Niveau juridique : France

AMENDEMENT N°2210 présenté par M. Jumel, M. Chassaigne, M. Bruneel, Mme Bello, M. Brotherson, Mme Buffet, M. Dharréville, M. Dufrègne, Mme Faucillon, Mme Kéclard-Mondésir, M. Lecoq, M. Nilor, M. Peu, M. Fabien Roussel, M. Serville et M. Wulfranc

Texte de l’amendement :

« ARTICLE ADDITIONNEL

APRÈS L’ARTICLE 14 TER, insérer l’article suivant:

Le 2° de l’article L. 661‑8 du code rural et de la pêche maritime est ainsi modifié :

1° Après le mot : « variétés », sont insérés les mots : « ou de mélanges de variétés ».
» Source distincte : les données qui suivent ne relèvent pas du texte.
(** With the count beyond one of the arrays the loop reaches the first
    index that lies outside and reads there. *)
Lemma perceptron_loop_overrun n d : forall fuel i sum,
  0 <= i ->
  Z.to_nat (Z.min (Z.of_nat (length xs)) (Z.of_nat (length ws)) - i) = d ->
  i <= Z.min (Z.of_nat (length xs)) (Z.of_nat (length ws)) ->
  Z.min (Z.of_nat (length xs)) (Z.of_nat (length ws)) < n ->
  (Z.to_nat (n - i) <= fuel)%nat ->
  perceptron_loop fuel inputs weights n i sum s = OutOfBounds.
Proof.
  induction d as [|d IH]; intros fuel i sum Hi Hd Hle Hn Hfuel;
    (destruct fuel as [|fuel]; [lia|]); rewrite perceptron_loop_step by lia.
  - destruct (Z.le_gt_cases (Z.of_nat (length xs)) i) as [Hx|Hx].
    + unfold bind. rewrite (load_past_end _ _ _ _ Hin Hx). reflexivity.
    + destruct (lookup_lt_is_Some_2 xs (Z.to_nat i)) as [x Hx']; [lia|].
      rewrite (bind_done _ _ _ _ _ (load_in_bounds _ _ _ _ _ Hin Hi Hx')).
      unfold bind. rewrite (load_past_end _ _ _ _ Hw) by lia. reflexivity.
  - destruct (lookup_lt_is_Some_2 xs (Z.to_nat i)) as [x Hx]; [lia|].
    destruct (lookup_lt_is_Some_2 ws (Z.to_nat i)) as [w Hw']; [lia|].
    rewrite (bind_done _ _ _ _ _ (load_in_bounds _ _ _ _ _ Hin Hi Hx)).
    rewrite (bind_done _ _ _ _ _ (load_in_bounds _ _ _ _ _ Hw Hi Hw')).
    apply IH; lia.
Qed.

Lemma weighted_sum_run bias n :
  n <= Z.of_nat (length xs) -> n <= Z.of_nat (length ws) ->
  weighted_sum inputs weights bias n s =
  Done (weighted_sum_spec xs ws bias (Z.to_nat n)) s.
Proof.
  intros Hxs Hws. unfold weighted_sum, weighted_sum_spec.
  rewrite (perceptron_loop_run n (Z.to_nat n)) by lia. reflexivity.
Qed.

Lemma weighted_sum_overrun bias n :
  Z.of_nat (length xs) < n \/ Z.of_nat (length ws) < n ->
  weighted_sum inputs weights bias n s = OutOfBounds.
Proof.
  intros H. unfold weighted_sum.
  apply (perceptron_loop_overrun n _ _ 0 bias ltac:(lia) eq_refl); lia.
Qed.

End Loop.

Lemma perceptron_loop_frame fuel inputs weights n : forall i sum s r s',
  perceptron_loop fuel inputs weights n i sum s = Done r s' -> s' = s.
Proof.
  induction fuel as [|fuel IH]; intros i sum s r s' H; simpl in H;
    destruct (i <? n); try discriminate;
    try (injection H as _ H; symmetry; exact H).
  unfold bind in H.
  destruct (load inputs i s) as [x s1| |] eqn:E1; try discriminate.
  apply load_frame in E1. subst s1.
  destruct (load weights i s) as [w s2| |] eqn:E2; try discriminate.
  apply load_frame in E2. subst s2.
  exact (IH _ _ _ _ _ H).
Qed.

Lemma perceptron_loop_fuel fuel inputs weights n : forall i sum s,
  (Z.to_nat (n - i) <= fuel)%nat ->
  perceptron_loop fuel inputs weights n i sum s <> OutOfFuel.
Proof.
  induction fuel as [|fuel IH]; intros i sum s Hfuel; simpl;
    destruct (Z.ltb_spec i n); try (exfalso; lia); try (unfold ret; discriminate).
  unfold bind.
  destruct (load inputs i s) as [x s1| |] eqn:E1;
    [|discriminate|destruct (load_fuel _ _ _ E1)].
  destruct (load weights i s1) as [w s2| |] eqn:E2;
    [|discriminate|destruct (load_fuel _ _ _ E2)].
  apply IH. lia.
Qed.

Lemma weighted_sum_no_iteration inputs weights bias n s :
  n <= 0 -> weighted_sum inputs weights bias n s = Done bias s.
Proof.
  intros H. unfold weighted_sum. rewrite perceptron_loop_exit by lia.
  reflexivity.
Qed.

(** The fuel handed to the loop is enough: a call never runs out of it. *)
Lemma perceptron_fuel inputs weights bias n s :
  perceptron inputs weights bias n s <> OutOfFuel.
Proof.
  unfold perceptron, bind, weighted_sum.
  pose proof (perceptron_loop_fuel (Z.to_nat n) inputs weights n 0 bias s
                ltac:(lia)) as H.
  destruct (perceptron_loop (Z.to_nat n) inputs weights n 0 bias s);
    [discriminate|discriminate|congruence].
Qed.

Lemma weighted_sum_frame inputs weights bias n s r s' :
  weighted_sum inputs weights bias n s = Done r s' -> s' = s.
Proof. apply perceptron_loop_frame. Qed.

Lemma perceptron_of_sum inputs weights bias n s sum s' :
  weighted_sum inputs weights bias n s = Done sum s' ->
  perceptron inputs weights bias n s = Done (step_function sum) s'.
Proof. intros H. unfold perceptron. rewrite (bind_done _ _ _ _ _ H). reflexivity. Qed.

Lemma perceptron_inv inputs weights bias n s r s' :
  perceptron inputs weights bias n s = Done r s' ->
  exists sum, weighted_sum inputs weights bias n s = Done sum s'
              /\ r = step_function sum.
Proof.
  unfold perceptron, bind, ret.
  destruct (weighted_sum inputs weights bias n s) as [sum s1| |];
    try discriminate.
  intros H. injection H as <- <-. exists sum. split; reflexivity.
Qed.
2° L’alinéa est complété par deux phrases ainsi rédigées :

« Les semences peuvent être commercialisées sous forme de mélanges de variétés, pour autant que chaque composant du mélange réponde, avant mélange, aux dispositions du présent article. Les critères d’enregistrement au catalogue prendront en compte la capacité de la variété candidate à être cultivée en mélange ; ».

EXPOSÉ SOMMAIRE

Les agriculteurs cultivant des mélanges variétaux composent chacun le mélange le mieux adapté à leurs conditions locales. Ces mélanges diffèrent avec chaque terroir et chaque mode de culture particulier. La commercialisation de mélanges déjà composés est une avancée, mais ne pourra pas répondre à tous les besoins. Les agriculteurs qui composent eux-mêmes leurs propres mélanges doivent pouvoir disposer de variétés sélectionnées pour leur aptitude à être cultivées en mélange et non uniquement en monoculture monovariétale. »

Texte de l’amendement disponible ici

Ces amendements ont été rejeté lors de séance du lundi 28 mai 2018.

Extraits des débats :

« La parole est à M. André Chassaigne, pour soutenir l’amendement no 2210.

M. Jean-Paul Dufrègne. (…)La directive européenne 66/402/CEE du 14 juin 1966 concernant la commercialisation des semences de céréales autorise la commercialisation des céréales sous forme de différentes variétés. La France campe néanmoins sur le principe de l’interdiction de la commercialisation de mélanges de semences, bien que le recours à de tels mélanges puisse être intéressant en termes d’utilisation d’intrants ou de rendement. Afin de favoriser la culture des mélanges, nous entendons, par le présent amendement, lever le frein qui oblige aujourd’hui les agriculteurs qui souhaitent la pratiquer à effectuer leurs mélanges eux-mêmes. Nous proposons par conséquent d’inscrire explicitement dans la loi la possibilité de commercialiser des semences sous forme de mélanges de variétés.

Mme la présidente. La parole est à M. Antoine Herth, pour soutenir l’amendement no 218.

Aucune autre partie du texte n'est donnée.